Sei domande a colleghi e Amici che si occupano di Project Management.
L’argomento odierno è l’utilizzo da parte del PM degli strumenti del pensiero sistemico per comprendere la complessità del sistema progetto.
Oggi è la volta di Roberto Villa

Che capacità deve avere secondo te oggi un PM eccellente?
Un buon PM non può farsi sconti, dunque sa benissimo di dover applicare competenze, conoscenze, capacità, tecniche, metodi, attitudini e quant’altro gli viene per arrivare al successo del progetto. Dall’album di “figu” che raccoglieva da ragazzo agli studi di statistica non può permettersi di scartare nulla. Oggi però credo fortemente che la qualità più necessaria sia l’ascolto: un ascolto curioso, attento, attivo, teso a capire e interpretare le situazioni, le persone, le soluzioni. Progetti articolati e incerti, come sono ormai la maggior parte, non possono essere “risolti” dal solo super-tecnico, dunque la capacità di farsi aiutare , come diceva Kerzner, fa la differenza.
Cosa può aiutare il PM a sviluppare questa dote?
Abbiamo due orecchie e una sola bocca, questo qualcosa vorrà pur dire… Pare però che imperi una sorta di “machismo” organizzativo, dove non sapere tutto sia avvilente. Fondamentalmente credo che per sviluppare l’ascolto servano la volontà ed il silenzio: c’è molto, troppo “rumore” e a volte non ci si riesce neppure a sentire, figuriamoci ad ascoltare. Ecco allora che serve il desiderio, la volontà di farlo. Anche perché, quando manca l’abitudine, il silenzio fa paura, lascia dei vuoti che si colmano di cose sgradevoli che non sempre si vogliono gestire.
Cosa è il Pensiero Sistemico?
Al di là delle definizioni ufficiali voglio vederlo come una attenzione al fatto che il tutto non è solo la somma delle parti e che contano le entità, ma anche, e forse di più, le loro relazioni ed influenze
Quali sono gli strumenti operativi del Pensiero Sistemico?
Non sono un tecnico e non conosco a fondo questi strumenti: in un mio libro parlavo di un radar omeostatico per intercettare le maggiori fonti di rischio, ma più in generale parlerei della capacità di mantenere una certa distanza, quasi un distacco, per continuare ad avere una visione totale: più ci avviciniamo alle cose, più perdiamo di vista i contorni e ci abbagliamo di particolari.

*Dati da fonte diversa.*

(** The device steps of ADD for a memif. *)
Lemma addLocalDeviceMemif_Ok args dir data conf n d s' :
  addLocalDeviceMemif fuel args dir data (conf, n) = (Ok d, s') →
  ∃ role mode sid i n1,
    memif_role (MemifConf.Role (host_memif conf)) = inr role ∧
    memif_mode (MemifConf.Mode (host_memif (filled args conf))) = inr mode ∧
    CreateMemifSocket fuel (memif_path dir args conf) n = (Ok sid, n1) ∧
    CreateMemifInterface (memif_params (filled args conf) role mode sid) n1 = (Ok i, s'.2) ∧
    s'.1 = filled args conf ∧ d = VppSavedData.mk i sid.
Proof.
  unfold addLocalDeviceMemif. intros Hrun.
  apply bind_Ok_inv in Hrun as (path & s1 & [Hp Hs1]%on_fst_inv & Hrun).
  rewrite getMemifSocketfileName_run in Hp. injection Hp as <- Hc. destruct s1 as [c1 n1].
  simpl in Hc, Hs1. subst c1 n1.
  apply bind_Ok_inv in Hrun as (c2 & s2 & Hg & Hrun). rewrite run_gets in Hg. injection Hg as <- <-.
  apply bind_Ok_inv in Hrun as (role & s2 & Hrole & Hrun).
  destruct (memif_role _) as [e|role'] eqn:Er in Hrole; [done|]. injection Hrole as -> <-.
  apply bind_Ok_inv in Hrun as ([] & s3 & [Hm Hs3]%on_fst_inv & Hrun).
  destruct s3 as [c3 n3]. rewrite run_modify in Hm. simpl in Hm, Hs3. injection Hm as <-. subst n3.
  apply bind_Ok_inv in Hrun as (c2 & s2 & Hg & Hrun). rewrite run_gets in Hg. injection Hg as <- <-.
  apply bind_Ok_inv in Hrun as (mode & s2 & Hmode & Hrun).
  destruct (memif_mode _) as [e|mode'] eqn:Em in Hmode; [done|]. injection Hmode as -> <-.
  apply bind_Ok_inv in Hrun as (sid & s4 & [Hsock Hs4]%on_snd_inv & Hrun).
  apply bind_Ok_inv in Hrun as (i & s5 & [Hif Hs5]%on_snd_inv & Hrun).
  rewrite run_ret in Hrun. injection Hrun as <- <-.
  exists role, mode, sid, i, s4.2. split_and!; [done..|by rewrite Hs5, Hs4|done].
Qed.

(** The new interface. *)
Lemma addLocalDeviceMemif_memifs args dir data conf n d s' :
  addLocalDeviceMemif fuel args dir data (conf, n) = (Ok d, s') →
  ∃ role mode,
    memif_role (MemifConf.Role (host_memif conf)) = inr role ∧
    memif_mode (MemifConf.Mode (host_memif (filled args conf))) = inr mode ∧
    memifs (node_vpp s'.2) ≡ₚ
      {| md_SwIfIndex := VppSavedData.InterfaceSwIfIndex d; md_ID := 0;
         md_SocketID := VppSavedData.MemifSocketId d; md_Role := role; md_Mode := mode |}
      :: memifs (node_vpp n) ∧
    {| sd_SocketID := VppSavedData.MemifSocketId d;
       sd_SocketFilename := memif_path dir args conf |} ∈ sockets (node_vpp s'.2) ∧
    (∀ s, s ∈ sockets (node_vpp n) → s ∈ sockets (node_vpp s'.2)) ∧
    s'.1 = filled args conf.
Proof.
  intros (role & mode & sid & i & n1 & Hrole & Hmode & Hsock & Hif & Hc & ->)%addLocalDeviceMemif_Ok.
  exists role, mode. simpl.
  pose proof (CreateMemifSocket_sockets _ _ _ _ _ Hsock) as [Hin Hgrow].
  apply CreateMemifSocket_Ok in Hsock as [Hm1 _].
  apply CreateMemifInterface_Ok in Hif as (req & Hreq & [Hm2 Hs2]%law_create).
  apply memif_create_request_inr in Hreq as (Hsid & Hro & Hmo & Hid). simpl in Hsid, Hro, Hmo.
  rewrite Hm2, Hm1, Hs2, Hsid, Hro, Hmo, Hid. split_and!; done.
Qed.

(** AddOnHost taken apart. *)
Lemma AddOnHost_memif_Ok args dir ip conf n s' :
  AddOnHost fuel args dir ip (conf, n) = (Ok tt, s') →
  UserSpaceConf.IfType (NetConf.HostConf conf) = "memif" →
  ∃ d n1 n2,
    addLocalDeviceMemif fuel args dir VppSavedData.zero (conf, n) = (Ok d, (filled args conf, n1)) ∧
    set_up fuel (filled args conf) (VppSavedData.InterfaceSwIfIndex d) ip n1 = (Ok tt, n2) ∧
    SaveVppConfig args d n2.2 = (Ok tt, s'.2.2) ∧ s'.2.1 = n2.1 ∧ s'.1 = filled args conf.
Proof.
  unfold AddOnHost. intros Hrun Hif.
  apply bind_Ok_inv in Hrun as (id & s1 & Hslice & Hrun).
  unfold slice_to in Hslice. case_decide; [|done]. rewrite run_ret in Hslice. injection Hslice as <- <-.
  apply bind_Ok_inv in Hrun as ([] & s2 & [Hopen Hs2]%on_snd_inv & Hrun). destruct s2 as [c2 n2].
  unfold open_channel in Hopen. rewrite run_look in Hopen. injection Hopen as _ Hn. simpl in Hn, Hs2. subst c2 n2.
  apply bind_Ok_inv in Hrun as (d & s3 & Hdev & Hrun).
  unfold add_local_device in Hdev. apply bind_Ok_inv in Hdev as (c & s2 & Hg & Hdev).
  rewrite run_gets in Hg. injection Hg as <- <-. cbv zeta in Hdev. simpl in Hdev. rewrite decide_True in Hdev by done.
  pose proof (addLocalDeviceMemif_Ok _ _ _ _ _ _ _ Hdev) as (_ & _ & _ & _ & _ & _ & _ & _ & _ & Hc3 & _).
  destruct s3 as [c3 n3]. simpl in Hc3. subst c3.
  apply bind_Ok_inv in Hrun as (c & s2 & Hg & Hrun). rewrite run_gets in Hg. injection Hg as <- <-.
  apply bind_Ok_inv in Hrun as ([] & s4 & [Hset Hs4]%on_snd_inv & Hrun).
  apply on_snd_inv in Hrun as [[Hsave Hn5]%on_snd_inv Hs5].
  exists d, n3, s4.2. split_and!; [done..|]. rewrite Hs5. by rewrite Hs4.
Qed.

(** C12: A successful ADD of a memif has made exactly one interface, with the
    role and the mode of the configuration, on the socket whose path is the shared
    directory and the name of the socket file (made of the container and the
    interface unless the configuration names it); every interface and socket there
    was is still there; the configuration names the socket file and a mode now; and
    the interface's index and socket id are in the local file, for DEL. *)
Theorem AddOnHost_memif args dir ip conf n conf' n' :
  AddOnHost fuel args dir ip (conf, n) = (Ok tt, (conf', n')) →
  UserSpaceConf.IfType (NetConf.HostConf conf) = "memif" → plain_args args →
  ∃ role mode i sid t,
    memif_role (MemifConf.Role (host_memif conf)) = inr role ∧
    memif_mode (MemifConf.Mode (host_memif conf')) = inr mode ∧
    memifs (node_vpp n') ≡ₚ
      {| md_SwIfIndex := i; md_ID := 0; md_SocketID := sid; md_Role := role; md_Mode := mode |}
      :: memifs (node_vpp n) ∧
    {| sd_SocketID := sid; sd_SocketFilename := memif_path dir args conf |} ∈ sockets (node_vpp n') ∧
    (∀ s, s ∈ sockets (node_vpp n) → s ∈ sockets (node_vpp n')) ∧
    conf' = filled args conf ∧
    fs_lookup (node_fs n') (path_parse (local_path args)) =
      Some (File (json_print (e_VppSavedData (VppSavedData.mk i sid))) t).
Proof.
  intros Hrun Hif Hargs.
  apply AddOnHost_memif_Ok in Hrun as (d & n1 & n2 & Hdev & Hset & Hsave & Hn & Hc); [|done].
  apply addLocalDeviceMemif_memifs in Hdev as (role & mode & Hrole & Hmode & Hm & Hin & Hgrow & _).
  pose proof (set_up_keeps (filled args conf) (VppSavedData.InterfaceSwIfIndex d) ip n1) as [Hm2 Hs2].
  rewrite Hset in Hm2, Hs2. apply save_local_Ok in Hsave as (_ & _ & Hl); [|done].
  simpl in *. unfold node_vpp, node_fs in *. simpl in *. destruct d as [i sid].
  exists role, mode, i, sid, (fs_now n2.2). subst conf'. rewrite Hn, <- Hm2, <- Hs2. split_and!; done.
Qed.

(** ** DEL of a memif *)

Lemma delLocalDeviceMemif_run args dir data gone conf n :
  delLocalDeviceMemif fuel args dir data gone (conf, n) =
  with_defer
    (if gone then mret tt
     else wrap_err "delLocalDeviceMemif(vpp): Error deleting memif inteface"
            (on_snd (DeleteMemifInterface fuel (VppSavedData.InterfaceSwIfIndex data))))
    (cleanup_socket (memif_path dir args conf)) (with_socketfile args conf, n).
Proof. done. Qed.

(** The index DEL works with: the live one. *)
Definition live_data (data : VppSavedData.t) (r : Z * bool) : VppSavedData.t :=
  if r.2 then VppSavedData.set_InterfaceSwIfIndex r.1 data else data.
(* ===== verification/OvsDb.v ===== *)
(** * cniovs/ovsdb.go: the OVSDB client

    The operations are built as the code builds them; the server (and libovsdb,
    which carries them) is not part of the repository: the class [OvsApi].
    [OvsLaws] states what the code relies on, in terms of the bridges by name and
    the ports of each. *)
From S2P Require Import Prelude GoStrings GoOs.

(** The values of a row, as libovsdb represents them. *)
#[warnings="-register-all"]
Inductive ovs_value :=
  | VStr (s : string)
  | VInt (z : Z)
  | VUUID (u : string)
  | VSet (l : list ovs_value)
  | VMap (m : gmap string string).

Notation row := (gmap string ovs_value).

(** A condition, and a mutation: column, function or mutator, value. *)
Record condition := Condition { cond_Column : string; cond_Function : string; cond_Value : ovs_value }.
Record mutation := Mutation { mut_Column : string; mut_Mutator : string; mut_Value : ovs_value }.

Record operation := Operation {
  op_Op : string;
  op_Table : string;
  op_Row : row;
  op_UUIDName : string;
  op_Mutations : list mutation;
  op_Where : list condition;
  op_Columns : list string
}.

Record op_result := OpResult { res_Rows : list row; res_Error : string; res_Details : string }.

Class OvsApi := {
  ovsdb : Type;
  (* the client's model, endpoint and connection *)
  ovs_connect : ovsdb → option error;
  ovs_transact : list operation → ovsdb → result (list op_result) * ovsdb
}.

Definition defaultOVSSocketDir : string := "/usr/local/var/run/openvswitch/".
Definition tblOpenvSwitch : string := "Open_vSwitch".
Definition tblBridge : string := "Bridge".
Definition tblPort : string := "Port".
Definition tblInterface : string := "Interface".
Definition ovsCNIOwner : string := "userspace-cni".
Definition zeroUUID : ovs_value := VUUID "00000000-0000-0000-0000-000000000000".

(** ** The operations the code sends *)

Definition by_name (name : string) : condition := Condition "name" "==" (VStr name).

Un po’ di ironia e qualche risata credo aiutino in questo senso.
In quali ambiti specifici del Project management si applica meglio il Pensiero Sistemico?
Tutto. Il progetto è un sistema, dunque averne una visione complessiva e relazionata è indispensabile. Purtroppo serve anche la capacità di cogliere segnali deboli e di comunicare ad ogni livello. In questo senso credo che la WBS, magari emergente, sia lo strumento principe che lega il tutto alle parti e ci permette di scomporre, ma anche di ricomporre continuamente. Dunque lo scope, ma citavo prima anche i rischi, dove questo approccio è non solo necessario, ma anche molto potente. È intuitivo come sia fondamentale per le persone e per i team, così come per valutare conseguenze e trend su costi e tempi.
Che benefici ha il PM quando applica il Pensiero Sistemico?
É uno degli “attrezzi” di cui il PM può avvalersi con vantaggio a seconda delle situazioni.
Mantenere alta l’attenzione sul fatto che la realtà si sviluppa in modo autonomo, diverso dal piano, e che non è solo complicata, ma complessa, cioè determinata da una tale quantità di fattori da renderla irripetibile e imprevedibile, è forse l’effetto più evidente di un approccio sistemico al progetto. Orientare lo sguardo all’insieme, oltre che alle parti arricchisce la comprensione del progetto e dunque permette di affrontare con maggior consapevolezza le situazioni così come emergono.
Chi è Roberto Villa
Breve bio
Analista e sviluppatore software nel millennio scorso ha orientato poi la sua curiosità verso il mondo delle organizzazioni ed in particolare delle iniziative progettuali, interessandosi in particolare alle dinamiche della complessità e dell’incertezza. Oggi gestisce progetti, li studia, ne parla, insomma vive in questo mondo di cose temporanee e uniche.